--- START ---

(** * converter-react: server-side bootstrap middleware

    A shallow embedding of [src/server/middleware.js]: the query-string
    parser [_getQueryBootstrap] and the two middleware factories
    [flux.fetch] ("fetch first", one Flux singleton shared by all requests)
    and [flux.actions] (one Flux instance and one [ActionListeners] per
    request).

    JavaScript values are modelled as follows.
    - [req.query] and [res.locals] are objects used as maps from property
      names to strings: [gmap string string]; a missing property
      ([undefined]) is a lookup that returns [None].
    - A string is a [string]; [":"] is one ASCII character, so splitting on
      it is the same on bytes as on UTF-16 code units.
    - A value that is a string or [undefined] is an [option string].
    - Calls to the collaborators that live outside this file (the Flux
      instance, [ActionListeners], [ReactDOMServer], the API client and the
      [next] continuation of the host framework) are recorded, oldest first,
      in a log that is part of the state.
    - Rendering runs the code of the component and may throw. A block of
      statements that may throw returns what it threw, and the statements
      after a throwing call are skipped, as in the source, which has no
      [try] of its own: in the fetch-first handler the exception reaches
      [.catch], in the actions handler it leaves the dispatch. *)

From Stdlib Require Import Ascii String.
From stdpp Require Import base strings list gmap.

Open Scope string_scope.
Lemma returns_ParseEdge_phonycycle edge edge' :
  returns_keeping (edge_outputs_kept edge) (ParseEdge_phonycycle edge').
Proof.
  unfold ParseEdge_phonycycle.
  apply returns_keeping_bind;
    [outputs_side edge | apply returns_keeping_get; outputs_side edge|].
  intros opts. apply returns_keeping_bind;
    [outputs_side edge | apply returns_keeping_get_edge; outputs_side edge|].
  intros e. destruct (phony_cycle_action_ opts);
    [|apply returns_keeping_val; outputs_side edge].
  destruct (maybe_phonycycle_diagnostic e); [|apply returns_keeping_val; outputs_side edge].
  destruct (outputs_ e) as [|out outs']; [apply returns_keeping_val; outputs_side edge|].
  destruct (negb _); [|apply returns_keeping_val; outputs_side edge].
  apply returns_keeping_bind; [outputs_side edge| |].
  { apply returns_keeping_modify_state. intros st.
    apply edge_outputs_kept_map_edge. intros e0. split; reflexivity. }
  intros _. apply returns_keeping_bind;
    [outputs_side edge | apply returns_keeping_get; outputs_side edge|].
  intros quiet. destruct (negb quiet);
    [apply returns_keeping_Warning | apply returns_keeping_val]; outputs_side edge.
Qed.

Lemma returns_ParseEdge_deps edge edge' :
  returns_keeping (edge_outputs_kept edge) (ParseEdge_deps edge').
Proof.
  unfold ParseEdge_deps.
  apply returns_keeping_bind;
    [outputs_side edge | apply returns_keeping_get; outputs_side edge|].
  intros st. apply returns_keeping_bind;
    [outputs_side edge | apply returns_keeping_get_edge; outputs_side edge|].
  intros e. destruct (_ && _);
    [apply returns_keeping_return_Error | apply returns_keeping_val]; outputs_side edge.
Qed.

Lemma returns_ParseEdge_dyndep edge edge' env :
  returns_keeping (edge_outputs_kept edge) (ParseEdge_dyndep edge' env).
Proof.
  unfold ParseEdge_dyndep.
  apply returns_keeping_bind;
    [outputs_side edge | apply returns_keeping_get; outputs_side edge|].
  intros st. destruct (negb _); [|apply returns_keeping_val; outputs_side edge].
  destruct (CanonicalizePath _) as [[dyndep slash_bits]|canon_err].
  2:{ apply returns_keeping_bind;
        [outputs_side edge | apply returns_keeping_set_err; outputs_side edge|].
      intros _. apply returns_keeping_return; outputs_side edge. }
  apply returns_keeping_bind; [outputs_side edge| |intros _].
  { apply returns_keeping_modify_state. intros st0.
    apply edge_outputs_kept_edges, GetNode_edges. }
  apply returns_keeping_bind; [outputs_side edge| |intros _].
  { apply returns_keeping_modify_state. intros st0.
    apply edge_outputs_kept_map_edge. intros e0. split; reflexivity. }
  apply returns_keeping_bind; [outputs_side edge| |intros _].
  { apply returns_keeping_modify_state. intros st0.
    apply edge_outputs_kept_edges. reflexivity. }
  apply returns_keeping_bind;
    [outputs_side edge | apply returns_keeping_get_edge; outputs_side edge|].
  intros e. case_bool_decide;
    [apply returns_keeping_val | apply returns_keeping_return_Error]; outputs_side edge.
Qed.

(** Lines 343-409 for an edge that has an output: the count of implicit
    outputs is stored in the edge (line 350), and whatever the rest of the
    statement does, and whether it succeeds or fails, the edge keeps its
    outputs and that count. *)
Lemma ParseEdge_link_stores edge v n s e :
  edges_ (state_ s) !! edge = Some e ->
  outputs_ e <> [] ->
  exists b s_end e_end,
    ParseEdge_link edge v n s = Ret b s_end /\
    edges_ (state_ s_end) !! edge = Some e_end /\
    outputs_ e_end = outputs_ e /\ implicit_outs_ e_end = n.
Proof.
  intros He Hout. unfold ParseEdge_link, bind at 1.
  rewrite (get_edge_lookup edge s e He).
  rewrite bool_decide_eq_false_2 by exact Hout.
  unfold bind at 1, modify_state at 1, modify at 1.
  set (s1 := set_state (map_edge (set_implicit_outs n) edge (state_ s)) s).
  assert (He1 : edges_ (state_ s1) !! edge = Some (set_implicit_outs n e)).
  { unfold s1. simpl. rewrite list_lookup_alter_eq, He. reflexivity. }
  clearbody s1.
  assert (Hrest : returns_keeping (edge_outputs_kept edge)
            (ParseEdge_inputs edge (env v) (ins v) ;;;
             modify_state (map_edge (set_deps_counts (implicit v) (order_only v)) edge) ;;;
             ParseEdge_phonycycle edge ;;;
             ParseEdge_deps edge ;;;
             ParseEdge_dyndep edge (env v))).
  { apply returns_keeping_bind; [outputs_side edge | apply returns_ParseEdge_inputs|].
    intros _. apply returns_keeping_bind; [outputs_side edge| |intros _].
    { apply returns_keeping_modify_state. intros st.
      apply edge_outputs_kept_map_edge. intros e0. split; reflexivity. }
    apply returns_keeping_bind; [outputs_side edge | apply returns_ParseEdge_phonycycle|].
    intros _. apply returns_keeping_bind;
      [outputs_side edge | apply returns_ParseEdge_deps|].
    intros _. apply returns_ParseEdge_dyndep. }
  assert (Hwp : wp (ParseEdge_inputs edge (env v) (ins v) ;;;
                    modify_state (map_edge (set_deps_counts (implicit v) (order_only v))
                                           edge) ;;;
                    ParseEdge_phonycycle edge ;;;
                    ParseEdge_deps edge ;;;
                    ParseEdge_dyndep edge (env v) ;;;
                    return_ true)
                   (fun (_ : bool) _ => False)
                   (fun _ s' => edge_outputs_kept edge (state_ s1) (state_ s'))
                   (fun _ => False) False s1).
  { specialize (Hrest s1). unfold wp in *. unfold bind in *.
    destruct (ParseEdge_inputs edge (env v) (ins v) s1) as [[] s2|b s2|s2|]; try exact Hrest.
    unfold modify_state, modify in *.
    destruct (ParseEdge_phonycycle edge _) as [[] s3|b s3|s3|]; try exact Hrest.
    destruct (ParseEdge_deps edge s3) as [[] s4|b s4|s4|]; try exact Hrest.
    destruct (ParseEdge_dyndep edge (env v) s4) as [[] s5|b s5|s5|]; exact Hrest. }
  unfold wp in Hwp.
  destruct ((ParseEdge_inputs edge (env v) (ins v) ;;;
             modify_state (map_edge (set_deps_counts (implicit v) (order_only v)) edge) ;;;
             ParseEdge_phonycycle edge ;;;
             ParseEdge_deps edge ;;;
             ParseEdge_dyndep edge (env v) ;;;
             return_ true) s1) as [b s_end|b s_end|s_end|]; try contradiction.
  destruct (Hwp _ He1) as (e_end & He_end & Ho & Hi).
  exists b, s_end, e_end. auto.
Qed.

--- END ---

All the lines above must be output exactly, with none omitted.

• _TASK RESULT_
(** * converter-react: server-side bootstrap middleware

    A shallow embedding of [src/server/middleware.js]: the query-string
    parser [_getQueryBootstrap] and the two middleware factories
    [flux.fetch] ("fetch first", one Flux singleton shared by all requests)
    and [flux.actions] (one Flux instance and one [ActionListeners] per
    request).

    JavaScript values are modelled as follows.
    - [req.query] and [res.locals] are objects used as maps from property
      names to strings: [gmap string string]; a missing property
      ([undefined]) is a lookup that returns [None].
    - A string is a [string]; [":"] is one ASCII character, so splitting on
      it is the same on bytes as on UTF-16 code units.
    - A value that is a string or [undefined] is an [option string].
    - Calls to the collaborators that live outside this file (the Flux
      instance, [ActionListeners], [ReactDOMServer], the API client and the
      [next] continuation of the host framework) are recorded, oldest first,
      in a log that is part of the state.
    - Rendering runs the code of the component and may throw. A block of
      statements that may throw returns what it threw, and the statements
      after a throwing call are skipped, as in the source, which has no
      [try] of its own: in the fetch-first handler the exception reaches
      [.catch], in the actions handler it leaves the dispatch. *)

From Stdlib Require Import Ascii String.
From stdpp Require Import base strings list gmap.

Open Scope string_scope.
Lemma returns_ParseEdge_phonycycle edge edge' :
  returns_keeping (edge_outputs_kept edge) (ParseEdge_phonycycle edge').
Proof.
  unfold ParseEdge_phonycycle.
  apply returns_keeping_bind;
    [outputs_side edge | apply returns_keeping_get; outputs_side edge|].
  intros opts. apply returns_keeping_bind;
    [outputs_side edge | apply returns_keeping_get_edge; outputs_side edge|].
  intros e. destruct (phony_cycle_action_ opts);
    [|apply returns_keeping_val; outputs_side edge].
  destruct (maybe_phonycycle_diagnostic e); [|apply returns_keeping_val; outputs_side edge].
  destruct (outputs_ e) as [|out outs']; [apply returns_keeping_val; outputs_side edge|].
  destruct (negb _); [|apply returns_keeping_val; outputs_side edge].
  apply returns_keeping_bind; [outputs_side edge| |].
  { apply returns_keeping_modify_state. intros st.
    apply edge_outputs_kept_map_edge. intros e0. split; reflexivity. }
  intros _. apply returns_keeping_bind;
    [outputs_side edge | apply returns_keeping_get; outputs_side edge|].
  intros quiet. destruct (negb quiet);
    [apply returns_keeping_Warning | apply returns_keeping_val]; outputs_side edge.
Qed.

Lemma returns_ParseEdge_deps edge edge' :
  returns_keeping (edge_outputs_kept edge) (ParseEdge_deps edge').
Proof.
  unfold ParseEdge_deps.
  apply returns_keeping_bind;
    [outputs_side edge | apply returns_keeping_get; outputs_side edge|].
  intros st. apply returns_keeping_bind;
    [outputs_side edge | apply returns_keeping_get_edge; outputs_side edge|].
  intros e. destruct (_ && _);
    [apply returns_keeping_return_Error | apply returns_keeping_val]; outputs_side edge.
Qed.

Lemma returns_ParseEdge_dyndep edge edge' env :
  returns_keeping (edge_outputs_kept edge) (ParseEdge_dyndep edge' env).
Proof.
  unfold ParseEdge_dyndep.
  apply returns_keeping_bind;
    [outputs_side edge | apply returns_keeping_get; outputs_side edge|].
  intros st. destruct (negb _); [|apply returns_keeping_val; outputs_side edge].
  destruct (CanonicalizePath _) as [[dyndep slash_bits]|canon_err].
  2:{ apply returns_keeping_bind;
        [outputs_side edge | apply returns_keeping_set_err; outputs_side edge|].
      intros _. apply returns_keeping_return; outputs_side edge. }
  apply returns_keeping_bind; [outputs_side edge| |intros _].
  { apply returns_keeping_modify_state. intros st0.
    apply edge_outputs_kept_edges, GetNode_edges. }
  apply returns_keeping_bind; [outputs_side edge| |intros _].
  { apply returns_keeping_modify_state. intros st0.
    apply edge_outputs_kept_map_edge. intros e0. split; reflexivity. }
  apply returns_keeping_bind; [outputs_side edge| |intros _].
  { apply returns_keeping_modify_state. intros st0.
    apply edge_outputs_kept_edges. reflexivity. }
  apply returns_keeping_bind;
    [outputs_side edge | apply returns_keeping_get_edge; outputs_side edge|].
  intros e. case_bool_decide;
    [apply returns_keeping_val | apply returns_keeping_return_Error]; outputs_side edge.
Qed.

(** Lines 343-409 for an edge that has an output: the count of implicit
    outputs is stored in the edge (line 350), and whatever the rest of the
    statement does, and whether it succeeds or fails, the edge keeps its
    outputs and that count. *)
Lemma ParseEdge_link_stores edge v n s e :
  edges_ (state_ s) !! edge = Some e ->
  outputs_ e <> [] ->
  exists b s_end e_end,
    ParseEdge_link edge v n s = Ret b s_end /\
    edges_ (state_ s_end) !! edge = Some e_end /\
    outputs_ e_end = outputs_ e /\ implicit_outs_ e_end = n.
Proof.
  intros He Hout. unfold ParseEdge_link, bind at 1.
  rewrite (get_edge_lookup edge s e He).
  rewrite bool_decide_eq_false_2 by exact Hout.
  unfold bind at 1, modify_state at 1, modify at 1.
  set (s1 := set_state (map_edge (set_implicit_outs n) edge (state_ s)) s).
  assert (He1 : edges_ (state_ s1) !! edge = Some (set_implicit_outs n e)).
  { unfold s1. simpl. rewrite list_lookup_alter_eq, He. reflexivity. }
  clearbody s1.
  assert (Hrest : returns_keeping (edge_outputs_kept edge)
            (ParseEdge_inputs edge (env v) (ins v) ;;;
             modify_state (map_edge (set_deps_counts (implicit v) (order_only v)) edge) ;;;
             ParseEdge_phonycycle edge ;;;
             ParseEdge_deps edge ;;;
             ParseEdge_dyndep edge (env v))).
  { apply returns_keeping_bind; [outputs_side edge | apply returns_ParseEdge_inputs|].
    intros _. apply returns_keeping_bind; [outputs_side edge| |intros _].
    { apply returns_keeping_modify_state. intros st.
      apply edge_outputs_kept_map_edge. intros e0. split; reflexivity. }
    apply returns_keeping_bind; [outputs_side edge | apply returns_ParseEdge_phonycycle|].
    intros _. apply returns_keeping_bind;
      [outputs_side edge | apply returns_ParseEdge_deps|].
    intros _. apply returns_ParseEdge_dyndep. }
  assert (Hwp : wp (ParseEdge_inputs edge (env v) (ins v) ;;;
                    modify_state (map_edge (set_deps_counts (implicit v) (order_only v))
                                           edge) ;;;
                    ParseEdge_phonycycle edge ;;;
                    ParseEdge_deps edge ;;;
                    ParseEdge_dyndep edge (env v) ;;;
                    return_ true)
                   (fun (_ : bool) _ => False)
                   (fun _ s' => edge_outputs_kept edge (state_ s1) (state_ s'))
                   (fun _ => False) False s1).
  { specialize (Hrest s1). unfold wp in *. unfold bind in *.
    destruct (ParseEdge_inputs edge (env v) (ins v) s1) as [[] s2|b s2|s2|]; try exact Hrest.
    unfold modify_state, modify in *.
    destruct (ParseEdge_phonycycle edge _) as [[] s3|b s3|s3|]; try exact Hrest.
    destruct (ParseEdge_deps edge s3) as [[] s4|b s4|s4|]; try exact Hrest.
    destruct (ParseEdge_dyndep edge (env v) s4) as [[] s5|b s5|s5|]; exact Hrest. }
  unfold wp in Hwp.
  destruct ((ParseEdge_inputs edge (env v) (ins v) ;;;
             modify_state (map_edge (set_deps_counts (implicit v) (order_only v)) edge) ;;;
             ParseEdge_phonycycle edge ;;;
             ParseEdge_deps edge ;;;
             ParseEdge_dyndep edge (env v) ;;;
             return_ true) s1) as [b s_end|b s_end|s_end|]; try contradiction.
  destruct (Hwp _ He1) as (e_end & He_end & Ho & Hi).
  exists b, s_end, e_end. auto.
Qed.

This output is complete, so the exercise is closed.